[DATA FOR THIS TASK Boundary: Start]

Definition isEOF (e : error) : bool :=
  match e with EOF => true | _ => false end.

Definition Unwrap (e : error) : option error :=
  match e with Wrap _ c => Some c | _ => None end.

Inductive result (A : Type) : Type :=
| Ok (a : A)
| Error (e : error).
Arguments Ok {A} a.
Arguments Error {A} e.

(** ** Readers

    The values an [io.Reader] argument can hold here:
    - [OsFile]: an [*os.File] on a regular file, with its name, its bytes and
      the current offset; it has [Name] and [Seek];
    - [Stream]: a forward-only source (pipe, network body, test double) that
      hands out [chunks] one [Read] at a time, cut to the buffer, then
      returns [final] for ever; with [eager] set the last chunk comes
      together with [final], which [io.Reader] allows; [name] is [Some]
      when the dynamic type has a [Name() string] method;
    - [StringsReader]: [strings.NewReader], the unread rest of its string;
    - [MultiReader]: [io.MultiReader], the readers not yet exhausted. *)

#[local] Set Warnings "-register-all".
Inductive Reader : Type :=
| OsFile (name : string) (data : list byte) (pos : nat)
| Stream (name : option string) (chunks : list (list byte)) (final : error) (eager : bool)
| StringsReader (s : list byte)
| MultiReader (rs : list Reader).

Definition ReadResult : Type := (list byte * option error) * Reader.

Definition isNil {A} (l : list A) : bool :=
  match l with [] => true | _ => false end.

(** [r.Read(p)] with [len(p) = p]: the bytes stored in [p[:n]], the error,
    and the reader afterwards. *)
Fixpoint Read (r : Reader) (p : nat) {struct r} : ReadResult :=
  match r with
  | OsFile name data pos =>
      let rest := skipn pos data in
      if (p =? 0)%nat then (([], None), r)
      else if isNil rest then (([], Some EOF), r)
      else
        let got := firstn p rest in
        ((got, None), OsFile name data (pos + List.length got))
  | Stream name chunks final eager =>
      match chunks with
      | [] => (([], Some final), r)
      | c :: cs =>
          if (List.length c <=? p)%nat then
            if isNil cs && eager then ((c, Some final), Stream name [] final eager)
            else ((c, None), Stream name cs final eager)
          else ((firstn p c, None), Stream name (skipn p c :: cs) final eager)
      end
  | StringsReader s =>
      if isNil s then (([], Some EOF), r)
      else ((firstn p s, None), StringsReader (skipn p s))
  | MultiReader rs =>
      (fix loop (rs : list Reader) : ReadResult :=
         match rs with
         | [] => (([], Some EOF), MultiReader [])
         | r0 :: rest =>
             match r0, rest with
             | MultiReader _, [] =>
                 (* a lone nested multiReader is flattened *)
                 Read r0 p
             | _, _ =>
                 let '((bs, e), r0') := Read r0 p in
                 match e with
                 | Some EOF =>
                     if isNil bs then loop rest
                     else ((bs, if isNil rest then Some EOF else None),
                           MultiReader rest)
                 | _ => ((bs, e), MultiReader (r0' :: rest))
                 end
             end
         end) rs
  end.

(** The dynamic type test [r.(interface{ Name() string })]. *)
Definition Name (r : Reader) : option string :=
  match r with
  | OsFile name _ _ => Some name
  | Stream name _ _ _ => name
  | StringsReader _ => None
  | MultiReader _ => None
  end.

(** The dynamic type test [r.( *os.File)]. *)
Definition isOsFile (r : Reader) : bool :=
  match r with OsFile _ _ _ => true | _ => false end.

(** [file.Seek(0, 0)] on a regular file. *)
Definition SeekStart (r : Reader) : Reader :=
  match r with
  | OsFile name data _ => OsFile name data 0
  | _ => r
  end.

(** What a reader still holds: the error that ends it ([EOF] for a clean
    end) and the bytes it delivers before that error. *)
Fixpoint ending (r : Reader) : error :=
  match r with
  | OsFile _ _ _ => EOF
  | Stream _ _ final _ => final
  | StringsReader _ => EOF
  | MultiReader rs =>
      (fix go (rs : list Reader) : error :=
         match rs with
         | [] => EOF
         | r0 :: rest => if isEOF (ending r0) then go rest else ending r0
         end) rs
  end.

Fixpoint contents (r : Reader) : list byte :=
  match r with
  | OsFile _ data pos => skipn pos data
  | Stream _ chunks _ _ => List.concat chunks
  | StringsReader s => s
  | MultiReader rs =>
      (fix go (rs : list Reader) : list byte :=
         match rs with
         | [] => []
         | r0 :: rest =>
             contents r0 ++ (if isEOF (ending r0) then go rest else [])
         end) rs
  end.

(** An upper bound on the number of [Read] calls, with a buffer that is
    not empty, before a reader returns an error. *)
Fixpoint weight (r : Reader) : nat :=
  match r with
  | OsFile _ data pos => List.length (skipn pos data)
  | Stream _ chunks _ _ =>
      (fix go (cs : list (list byte)) : nat :=
         match cs with
         | [] => 0
         | c :: cs' => S (List.length c + go cs')
         end) chunks
  | StringsReader s => List.length s
  | MultiReader rs =>
      (fix go (rs : list Reader) : nat :=
         match rs with
         | [] => 0
         | r0 :: rest => S (weight r0 + go rest)
         end) rs
  end.

(** Reading to the end with a buffer of [p] bytes, as [io.ReadAll] and
    [io.Copy] do: the bytes gathered and the error that stopped the loop. *)
Fixpoint drain (fuel : nat) (p : nat) (r : Reader) : option (list byte * error) :=
  match fuel with
  | O => None
  | S fuel' =>
      let '((bs, e), r') := Read r p in
      match e with
      | Some err => Some (bs, err)
      | None =>
          match drain fuel' p r' with
          | Some (bs', err) => Some (bs ++ bs', err)
          | None => None
          end
      end
  end.

(** ** [http.DetectContentType]

    The content sniffing of Go's [net/http] (file [sniff.go]), which
    [detectMimeType] calls on the bytes of its first read: at most
    [sniffLen] bytes are looked at, the signatures are tried in the order
    of the table, and the fallback is [application/octet-stream]. *)

Module sniff.

Definition sniffLen : nat := 512.

Definition bytes (s : string) : list byte := list_byte_of_string s.
Definition val (b : byte) : N := Byte.to_N b.

(** [bytes.Equal] and [bytes.HasPrefix] *)
Fixpoint Equal (a b : list byte) : bool :=
  match a, b with
  | [], [] => true
  | x :: a', y :: b' => Byte.eqb x y && Equal a' b'
  | _, _ => false
  end.

Fixpoint HasPrefix (data sig : list byte) : bool :=
  match sig, data with
  | [], _ => true
  | y :: sig', x :: data' => Byte.eqb x y && HasPrefix data' sig'
  | _ :: _, [] => false
  end.

(** [data[i:j]] *)
Definition slice (data : list byte) (i j : nat) : list byte :=
  firstn (j - i) (skipn i data).

Definition isWS (b : byte) : bool :=
  match b with
  | x09 | x0a | x0c | x0d | x20 => true
  | _ => false
  end.

Definition isTT (b : byte) : bool :=
  match b with
  | x20 | x3e => true
  | _ => false
  end.

Inductive sniffSig : Type :=
| htmlSig (h : list byte)
| maskedSig (mask pat : list byte) (skipWS : bool) (ct : string)
| exactSig (sig : list byte) (ct : string)
| mp4Sig
| textSig.

(** The loop of [htmlSig.match] over the bytes of the tag, then the test
    of the byte after it. *)
Fixpoint htmlLoop (h data : list byte) : bool :=
  match h with
  | [] => match data with d :: _ => isTT d | [] => false end
  | b :: h' =>
      match data with
      | [] => false
      | d :: data' =>
          let db := if ((65 <=? val b) && (val b <=? 90))%N
                    then N.land (val d) 223 else val d in
          if (val b =? db)%N then htmlLoop h' data' else false
      end
  end.

Fixpoint maskedLoop (pat mask data : list byte) : bool :=
  match pat, mask, data with
  | [], _, _ => true
  | pb :: pat', m :: mask', d :: data' =>
      if (N.land (val d) (val m) =? val pb)%N
      then maskedLoop pat' mask' data' else false
  | _, _, _ => false
  end.

(** [binary.BigEndian.Uint32(data[:4])] *)
Definition Uint32 (data : list byte) : N :=
  match data with
  | a :: b :: c :: d :: _ =>
      (((val a * 256 + val b) * 256 + val c) * 256 + val d)%N
  | _ => 0%N
  end.

(** The loop [for st := 8; st < boxSize; st += 4]; [fuel] bounds the
    number of rounds. *)
Fixpoint mp4Loop (fuel st boxSize : nat) (data : list byte) : bool :=
  match fuel with
  | O => false
  | S fuel' =>
      if (st <? boxSize)%nat then
        if (st =? 12)%nat then mp4Loop fuel' (st + 4) boxSize data
        else if Equal (slice data st (st + 3)) (bytes "mp4") then true
        else mp4Loop fuel' (st + 4) boxSize data
      else false
  end.

Definition mp4Match (data : list byte) : string :=
  if (List.length data <? 12)%nat then ""
  else
    let boxSize := Uint32 data in
    if ((N.of_nat (List.length data) <? boxSize) || negb (boxSize mod 4 =? 0))%N
    then ""
    else if negb (Equal (slice data 4 8) (bytes "ftyp")) then ""
    else if mp4Loop (N.to_nat boxSize) 8 (N.to_nat boxSize) data
         then "video/mp4" else "".

Definition textBinary (b : byte) : bool :=
  let v := val b in
  ((v <=? 8) || (v =? 11) || ((14 <=? v) && (v <=? 26))
   || ((28 <=? v) && (v <=? 31)))%N.

Definition sigMatch (s : sniffSig) (data : list byte) (firstNonWS : nat) : string :=
  match s with
  | htmlSig h =>
      let data := skipn firstNonWS data in
      if (List.length data <? List.length h + 1)%nat then ""
      else if htmlLoop h data then "text/html; charset=utf-8" else ""
  | maskedSig mask pat skipWS ct =>
      let data := if skipWS then skipn firstNonWS data else data in
      if negb (List.length pat =? List.length mask)%nat then ""
      else if (List.length data <? List.length pat)%nat then ""
      else if maskedLoop pat mask data then ct else ""
  | exactSig sig ct => if HasPrefix data sig then ct else ""
  | mp4Sig => mp4Match data
  | textSig =>
      if existsb textBinary (skipn firstNonWS data) then ""
      else "text/plain; charset=utf-8"
  end.

Definition FF (n : nat) : list byte := repeat xff n.
Definition ZZ (n : nat) : list byte := repeat x00 n.

Definition sniffSignatures : list sniffSig :=
  [ htmlSig (bytes "<!DOCTYPE HTML");
    htmlSig (bytes "<HTML");
    htmlSig (bytes "<HEAD");
    htmlSig (bytes "<SCRIPT");
    htmlSig (bytes "<IFRAME");
    htmlSig (bytes "<H1");
    htmlSig (bytes "<DIV");
    htmlSig (bytes "<FONT");
    htmlSig (bytes "<TABLE");
    htmlSig (bytes "<A");
    htmlSig (bytes "<STYLE");
    htmlSig (bytes "<TITLE");
    htmlSig (bytes "<B");
    htmlSig (bytes "<BODY");
    htmlSig (bytes "<BR");
    htmlSig (bytes "<P");
    htmlSig (bytes "<!--");
    maskedSig (FF 5) (bytes "<?xml") true "text/xml; charset=utf-8";
    exactSig (bytes "%PDF-") "application/pdf";
    exactSig (bytes "%!PS-Adobe-") "application/postscript";
    (* UTF BOMs *)
    maskedSig (FF 2 ++ ZZ 2) [xfe; xff; x00; x00] false "text/plain; charset=utf-16be";
    maskedSig (FF 2 ++ ZZ 2) [xff; xfe; x00; x00] false "text/plain; charset=utf-16le";
    maskedSig (FF 3 ++ ZZ 1) [xef; xbb; xbf; x00] false "text/plain; charset=utf-8";
    (* Image types *)
    exactSig [x00; x00; x01; x00] "image/x-icon";
    exactSig [x00; x00; x02; x00] "image/x-icon";
    exactSig (bytes "BM") "image/bmp";
    exactSig (bytes "GIF87a") "image/gif";
    exactSig (bytes "GIF89a") "image/gif";
    maskedSig (FF 4 ++ ZZ 4 ++ FF 6) (bytes "RIFF" ++ ZZ 4 ++ bytes "WEBPVP")
              false "image/webp";
    exactSig ([x89] ++ bytes "PNG" ++ [x0d; x0a; x1a; x0a]) "image/png";
    exactSig [xff; xd8; xff] "image/jpeg";
    (* Audio and video types *)
    maskedSig (FF 4 ++ ZZ 4 ++ FF 4) (bytes "FORM" ++ ZZ 4 ++ bytes "AIFF")
              false "audio/aiff";
    maskedSig (FF 3) (bytes "ID3") false "audio/mpeg";
    maskedSig (FF 5) (bytes "OggS" ++ ZZ 1) false "application/ogg";
    maskedSig (FF 8) (bytes "MThd" ++ [x00; x00; x00; x06]) false "audio/midi";
    maskedSig (FF 4 ++ ZZ 4 ++ FF 4) (bytes "RIFF" ++ ZZ 4 ++ bytes "AVI ")
              false "video/avi";
    maskedSig (FF 4 ++ ZZ 4 ++ FF 4) (bytes "RIFF" ++ ZZ 4 ++ bytes "WAVE")
              false "audio/wave";
    mp4Sig;
    exactSig [x1a; x45; xdf; xa3] "video/webm";
    (* Font types *)
    maskedSig (ZZ 34 ++ FF 2) (ZZ 34 ++ bytes "LP") false
              "application/vnd.ms-fontobject";
    exactSig [x00; x01; x00; x00] "font/ttf";
    exactSig (bytes "OTTO") "font/otf";
    exactSig (bytes "ttcf") "font/collection";
    exactSig (bytes "wOFF") "font/woff";
    exactSig (bytes "wOF2") "font/woff2";
    (* Archive types *)
    exactSig [x1f; x8b; x08] "application/x-gzip";
    exactSig (bytes "PK" ++ [x03; x04]) "application/zip";
    exactSig (bytes "Rar!" ++ [x1a; x07; x00]) "application/x-rar-compressed";
    exactSig (bytes "Rar!" ++ [x1a; x07; x01; x00]) "application/x-rar-compressed";
    exactSig ([x00] ++ bytes "asm") "application/wasm";
    textSig (* should be last *)
  ].
(** * Slack reaction mirror: a shallow embedding of the decision logic

    The development follows
    [tools/slack-reaction-mirror/src/slack-reaction-mirror.ts] (the backfill
    scanner, latest revision) and
    [tools/slack-reaction-mirror/src/slack-reaction-mirror-watch.ts] (the
    live watcher).  The helper functions that both files carry as identical
    copies ([collectStrings], [canonicalizeReactionName], [isReactionBlocked],
    [shouldSkipMessage], ...) are embedded once.

    Conventions.
    - A JavaScript string is a [string]: the sequence of the bytes of its
      UTF-8 encoding.  Case mapping, whitespace and the regular expression
      classes are those of the ASCII range; all names and texts the
      statements below evaluate are ASCII.
    - A value of type [unknown] (a decoded JSON document) is a [JsValue].
    - The Slack Web API is a set of transition functions on an abstract
      [World]; everything the program does to the outside (remote calls,
      console lines, sleeps) is written to a trace of [Event]s. *)

From Stdlib Require Import String Ascii List ZArith Lia Bool.
From Stdlib Require DecimalString.
From stdpp Require Import gmap strings.
Import ListNotations.

Local Open Scope string_scope.
Local Open Scope list_scope.
Local Open Scope nat_scope.

Set Warnings "-register-all".

(** ** JavaScript string primitives *)

Module Js.

Definition code (a : ascii) : nat := nat_of_ascii a.

(** WhiteSpace and LineTerminator code points of the ASCII range: TAB, LF,
    VT, FF, CR and SPACE.  They are what [String.prototype.trim] strips
    and what the class [\s] matches. *)
Definition is_space (a : ascii) : bool :=
  let n := code a in
  ((9 <=? n) && (n <=? 13)) || (n =? 32).

Definition is_digit (a : ascii) : bool :=
  let n := code a in (48 <=? n) && (n <=? 57).

Definition is_upper (a : ascii) : bool :=
  let n := code a in (65 <=? n) && (n <=? 90).

Definition is_lower (a : ascii) : bool :=
  let n := code a in (97 <=? n) && (n <=? 122).

(** The class [\w], which decides where [\b] holds. *)
Definition is_word (a : ascii) : bool :=
  is_digit a || is_upper a || is_lower a || (code a =? 95).

(** LineTerminator: what [.] does not match. *)
Definition is_line_terminator (a : ascii) : bool :=
  (code a =? 10) || (code a =? 13).

Definition lower (a : ascii) : ascii :=
  if is_upper a then ascii_of_nat (code a + 32) else a.

(** [s.toLowerCase()] on the letters of the ASCII range; every other byte
    is kept, so the function is the engine's on ASCII text only. *)
Fixpoint toLowerCase (s : string) : string :=
  match s with
  | EmptyString => EmptyString
  | String a s' => String (lower a) (toLowerCase s')
  end.

Fixpoint trimStart (s : string) : string :=
  match s with
  | EmptyString => EmptyString
  | String a s' => if is_space a then trimStart s' else s
  end.

Fixpoint trimEnd (s : string) : string :=
  match s with
  | EmptyString => EmptyString
  | String a s' =>
      match trimEnd s' with
      | EmptyString => if is_space a then EmptyString else String a EmptyString
      | t => String a t
      end
  end.

(** [s.trim()] for the white space of the ASCII range; it is the
    engine's on ASCII text only (the engine also strips U+00A0, U+FEFF
    and the other Unicode spaces). *)
Definition trim (s : string) : string := trimEnd (trimStart s).

(** [s.startsWith(p)] *)
Fixpoint startsWith (p s : string) : bool :=
  match p, s with
  | EmptyString, _ => true
  | String a p', String b s' => Ascii.eqb a b && startsWith p' s'
  | String _ _, EmptyString => false
  end.

(** [s.includes(needle)]; the empty needle is found in every string. *)
Fixpoint includes (needle s : string) : bool :=
  startsWith needle s ||
  match s with
  | EmptyString => false
  | String _ s' => includes needle s'
  end.

(** [s.split(sep)] for a separator of one character. *)
Fixpoint split (sep : ascii) (s : string) : list string :=
  match s with
  | EmptyString => [EmptyString]
  | String a s' =>
      if Ascii.eqb a sep then EmptyString :: split sep s'
      else match split sep s' with
           | [] => [String a EmptyString]
           | w :: ws => String a w :: ws
           end
  end.

(** [strings.join(sep)] *)
Fixpoint join (sep : string) (l : list string) : string :=
  match l with
  | [] => EmptyString
  | [s] => s
  | s :: rest => s ++ sep ++ join sep rest
  end.

(** [arr.includes(x)] and [set.has(x)] on strings compared with [===]. *)
Definition mem (x : string) (l : list string) : bool :=
  existsb (String.eqb x) l.

(** [arr.filter((v, i, a) => a.indexOf(v) === i)]: keeps the first
    occurrence of every element.  It is also the insertion order in which
    a [Set] built by successive [add] calls is iterated. *)
Fixpoint uniq_from (seen l : list string) : list string :=
  match l with
  | [] => []
  | x :: l' => if mem x seen then uniq_from seen l' else x :: uniq_from (x :: seen) l'
  end.

Definition uniq (l : list string) : list string := uniq_from [] l.

(** [String(n)] for an integer [n]. *)
Definition String_of_Z (n : Z) : string :=
  ((if (n <? 0)%Z then "-" else EmptyString) ++
   DecimalString.NilZero.string_of_uint (N.to_uint (Z.to_N (Z.abs n))))%string.

Definition digit_char (d : Z) : string :=
  String (ascii_of_nat (48 + Z.to_nat d)) EmptyString.

(** [String(ms / 1000)] for an integral number of milliseconds [ms], as
    [Date.parse] returns them: the quotient has at most three decimals
    and is printed without trailing zeros.  (For time values, whose
    magnitude is at most 8.64e15, the shortest decimal that reads back
    as the double [ms / 1000] is this exact quotient up to 15
    significant digits.) *)
Definition String_of_ms_div_1000 (ms : Z) : string :=
  let a := Z.abs ms in
  let ip := (a / 1000)%Z in
  let fp := (a mod 1000)%Z in
  let d1 := (fp / 100)%Z in
  let d2 := ((fp / 10) mod 10)%Z in
  let d3 := (fp mod 10)%Z in
  ((if (ms <? 0)%Z then "-" else EmptyString) ++ String_of_Z ip ++
   (if (fp =? 0)%Z then EmptyString
    else "." ++ digit_char d1 ++
         (if ((d2 =? 0) && (d3 =? 0))%Z then EmptyString
          else digit_char d2 ++ (if (d3 =? 0)%Z then EmptyString else digit_char d3))))%string.

End Js.

(** ** Regular expressions

    The patterns of the source are small; they are written as terms of
    [regex] and run by derivatives.  [ci] is the [i] flag. *)

Module Regex.

Inductive regex : Type :=
| Void                          (* matches nothing *)
| Eps                           (* the empty pattern *)
| Chr (c : ascii)               (* one literal character *)
| Cls (p : ascii -> bool)       (* a character class *)
| Seq (r1 r2 : regex)
| Alt (r1 r2 : regex)
| Star (r : regex).

Definition Plus (r : regex) : regex := Seq r (Star r).      (* r+ *)
Definition Opt (r : regex) : regex := Alt r Eps.            (* r? *)
Definition Dot : regex := Cls (fun a => negb (Js.is_line_terminator a)).
Definition Space : regex := Cls Js.is_space.                 (* \s *)

(** A pattern text without metacharacters, and the result of
    [escapeRegexLiteral], which makes every character literal. *)
Fixpoint Lit (s : string) : regex :=
  match s with
  | EmptyString => Eps
  | String c s' => Seq (Chr c) (Lit s')
  end.
(** ** The pipeline: set-up and compression *)






(** The file system after the five [os.makedirs] calls. *)
Lemma pipeline_setup_state (output_dir : Dir) (p : Locals Frame) :
  (pipeline_setup output_dir p).2
  = {| p_self := p_self p;
       p_world :=
         {| fs :=
              create_dirs (ancestors_and_self output_dir)
                (create_dirs (ancestors_and_self ((output_dir ++ ["temp"]) ++ ["mini_frames"]))
                   (create_dirs (ancestors_and_self ((output_dir ++ ["temp"]) ++ ["compressed"]))
                      (create_dirs (ancestors_and_self (output_dir ++ ["temp"]))
                         (create_dirs (ancestors_and_self output_dir)
                            (fs (p_world p))))));
            trace :=
              trace (p_world p)
              ++ [EvMakedirs output_dir; EvMakedirs (output_dir ++ ["temp"]);
                  EvMakedirs ((output_dir ++ ["temp"]) ++ ["compressed"]);
                  EvMakedirs ((output_dir ++ ["temp"]) ++ ["mini_frames"]);
                  EvMakedirs output_dir];
            faults := faults (p_world p) |};
       mini_processor := None;
       compressed_video := None |}.
Proof.
  unfold pipeline_setup, makedirs, set_mini_processor, set_compressed_video,
    on_world. unfold_monad. cbn. unfold with_world, add_event. cbn.
  by rewrite <- !app_assoc.
Qed.
(** With fuel for one call of [Next] more than there are rows, the loop
    runs to its end: it makes the calls of [loop_trace], leaves the
    environment alone, and returns the maps of the rows after the ones it
    was entered with, unless a scan or the iteration fails; then it
    returns nil and the failure, wrapped. *)
Lemma scanRows_spec (query : string) (args : list value) (rerr cerr : option error)
    (pending : list (RowScan value)) :
  forall (fuel : nat) (cur : option (RowScan value)) (acc : list rowmap) (numCols : Z)
         (w : World value Tx DB),
    length pending < fuel ->
    exists rows',
      rows_close rows' = cerr /\
      scanRows fuel query args
        {| rows_current := cur; rows_pending := pending;
           rows_err := rerr; rows_close := cerr |} (Some acc) numCols w
      = (Some (rows',
               match primary_error {| rows_current := cur; rows_pending := pending;
                                      rows_err := rerr; rows_close := cerr |} with
               | Some e => (None, Some (sqlErr e query args))
               | None => (Some (acc ++ map row_map pending)%list, None)
               end),
         {| env := env w; trace := (trace w ++ loop_trace pending numCols)%list |}).
Proof.
  induction pending as [|[cols serr] rest IH]; intros fuel cur acc numCols w Hfuel.
  - destruct fuel as [|fuel]; [lia|].
    eexists; split; [|cbn; unfold bind, rows_Next, rows_Err; cbn].
    2:{ unfold primary_error; cbn. rewrite <- app_assoc; cbn.
        destruct rerr; cbn; rewrite ?app_nil_r; reflexivity. }
    reflexivity.
  - destruct fuel as [|fuel]; [cbn in Hfuel; lia|].
    cbn in Hfuel.
    destruct serr as [e|].
    + eexists; split; [|cbn; unfold bind, rows_Next, rows_MapScan, emit, ret; cbn].
      2:{ unfold primary_error; cbn.
          destruct (numCols <? 0)%Z; cbn; rewrite <- !app_assoc; reflexivity. }
      reflexivity.
    + destruct (IH fuel (Some (cols, None)) (acc ++ [assign cols ∅])%list
                  (Z.of_nat (size (assign cols (∅ : rowmap))))
                  {| env := env w;
                     trace := (trace w ++ [EvRowsNext;
                                 EvMakeMap (if (numCols <? 0)%Z then None else Some numCols);
                                 EvRowsMapScan])%list |}
                  ltac:(lia)) as [rows' [Hclose Hrun]].
      exists rows'; split; [exact Hclose|].
      assert (Hstep :
        scanRows (S fuel) query args
          {| rows_current := cur; rows_pending := (cols, None) :: rest;
             rows_err := rerr; rows_close := cerr |} (Some acc) numCols w
        = scanRows fuel query args
            {| rows_current := Some (cols, None); rows_pending := rest;
               rows_err := rerr; rows_close := cerr |}
            (Some (acc ++ [assign cols ∅])%list)
            (Z.of_nat (size (assign cols (∅ : rowmap))))
            {| env := env w;
               trace := (trace w ++ [EvRowsNext;
                           EvMakeMap (if (numCols <? 0)%Z then None else Some numCols);
                           EvRowsMapScan])%list |}).
      { cbn [scanRows]. unfold bind, rows_Next, rows_MapScan, emit, ret. cbn.
        destruct (numCols <? 0)%Z; cbn; rewrite <- !app_assoc; reflexivity. }
      refine (eq_trans Hstep (eq_trans Hrun _)). unfold primary_error; cbn.
      rewrite <- !app_assoc; cbn.
      destruct (first_scan_error rest); [reflexivity|].
      destruct rerr; reflexivity.
Qed.

End Loop.

(** ** The transaction runner *)

Section Transaction.

Context {value Tx DB : Type} `{TxRunner Tx DB}.

Implicit Types (f : TxFunc Tx DB) (w : World value Tx DB) (tx : Tx) (e : error).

[DATA FOR THIS TASK Boundary: End]

Only the lines above from the one with "statements below evaluate are ASCII." up to and including the one with "[World]; everything the" should be repeated, exactly as written.

      statements below evaluate are ASCII.
    - A value of type [unknown] (a decoded JSON document) is a [JsValue].
    - The Slack Web API is a set of transition functions on an abstract
      [World]; everything the program does to the outside (remote calls,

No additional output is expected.